Data extract: Begin

(** X10: what the constructor builds.  For one or more commands on a host
    where every spawn succeeds the constructor returns normally with one
    task per command, in order: task [i] has id [task-i], the command as
    title, is marked running, has an empty log, no exit code and the
    handle of the [i]-th spawned shell; the sidebar shows each command
    after the idle glyph, task 0 is selected with an empty log box, mouse
    capture is on, and there is one fresh spinner timer per task.  The
    trace is the first repaint followed by one write per task, in order,
    of the command and a carriage return to its shell. *)
Theorem constructor_builds_registry (opts : LogViewerOptions) :
  commands opts <> [] ->
  (forall k, k < length (commands opts) -> spawnFails host k = false) ->
  new_LogViewer host opts =
    (Normal tt,
     {| sidebar := (fun c => "⟳ " +:+ c) <$> commands opts;
        logBox := "";
        tasks := imap started_task (commands opts);
        currentTaskIndex := 0;
        options := opts;
        spinnerIntervals := new_interval <$> seq 0 (length (commands opts));
        mouseEnabled := true |},
     [SetContent ""; Render; Render]
       ++ imap (fun j c => PtyWrite (handle_of j) (c +:+ carriage_return))
            (commands opts)).
Proof.
  intros Hne Hok.
  destruct (new_LogViewer_spec opts Hne)
    as (H1 & _ & _ & H4 & H5 & H6 & _ & H8).
  pose proof (new_LogViewer_tasks opts Hne Hok) as H2.
  rewrite first_failure_none in * by (intros; apply Hok; lia).
  cbn [Nat.add] in *. rewrite decide_True in H1 by done.
  assert (sidebar (state_of (new_LogViewer host opts))
          = (fun c => "⟳ " +:+ c) <$> commands opts) as H7.
  { unfold new_LogViewer.
    rewrite state_of_bind, (initializeUI_fresh _ Hne).
    cbn [completion state_of fst snd].
    rewrite (startTasks_keeps sidebar) by done. cbn.
    apply list_eq. intros j.
    rewrite !list_lookup_fmap, list_lookup_imap.
    by destruct (commands opts !! j). }
  assert (mouseEnabled (state_of (new_LogViewer host opts)) = true) as H9.
  { unfold new_LogViewer.
    rewrite state_of_bind, (initializeUI_fresh _ Hne).
    cbn [completion state_of fst snd].
    by rewrite (startTasks_keeps mouseEnabled). }
  assert (effects (new_LogViewer host opts)
          = [SetContent ""; Render; Render]
            ++ imap (fun j c => PtyWrite (handle_of j) (c +:+ carriage_return))
                 (commands opts)) as H10.
  { unfold new_LogViewer.
    rewrite effects_bind, (initializeUI_fresh _ Hne).
    cbn [completion state_of effects fst snd]. f_equal.
    unfold startTasks, forEach. rewrite bind_get.
    rewrite startTasks_loop_effects.
    - cbn [tasks with_logBox with_sidebar fresh].
      rewrite length_imap. apply list_eq. intros j.
      rewrite list_lookup_fmap, !list_lookup_imap.
      destruct (commands opts !! j) as [c|] eqn:Hc.
      + rewrite lookup_seq_lt by by eapply lookup_lt_Some. cbn.
        by rewrite list_lookup_imap, Hc.
      + rewrite lookup_seq_ge; [done|]. by apply lookup_ge_None.
    - done.
    - intros j t Ht. apply fresh_tasks_lookup in Ht as (c & _ & ->). done.
    - intros j Hj. apply Hok. cbn in Hj. rewrite length_imap in Hj. lia. }
  destruct (new_LogViewer host opts) as [[r s'] e].
  unfold completion, state_of, effects in *. cbn [fst snd] in *.
  destruct s'. cbn in *. by subst.
Qed.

Data extract: End

— What to work on —
Print, please, the lines above from the very first through the one that holds "options := opts;", both included, word for word and with nothing else.

— Exercise response —
(** X10: what the constructor builds.  For one or more commands on a host
    where every spawn succeeds the constructor returns normally with one
    task per command, in order: task [i] has id [task-i], the command as
    title, is marked running, has an empty log, no exit code and the
    handle of the [i]-th spawned shell; the sidebar shows each command
    after the idle glyph, task 0 is selected with an empty log box, mouse
    capture is on, and there is one fresh spinner timer per task.  The
    trace is the first repaint followed by one write per task, in order,
    of the command and a carriage return to its shell. *)
Theorem constructor_builds_registry (opts : LogViewerOptions) :
  commands opts <> [] ->
  (forall k, k < length (commands opts) -> spawnFails host k = false) ->
  new_LogViewer host opts =
    (Normal tt,
     {| sidebar := (fun c => "⟳ " +:+ c) <$> commands opts;
        logBox := "";
        tasks := imap started_task (commands opts);
        currentTaskIndex := 0;
        options := opts;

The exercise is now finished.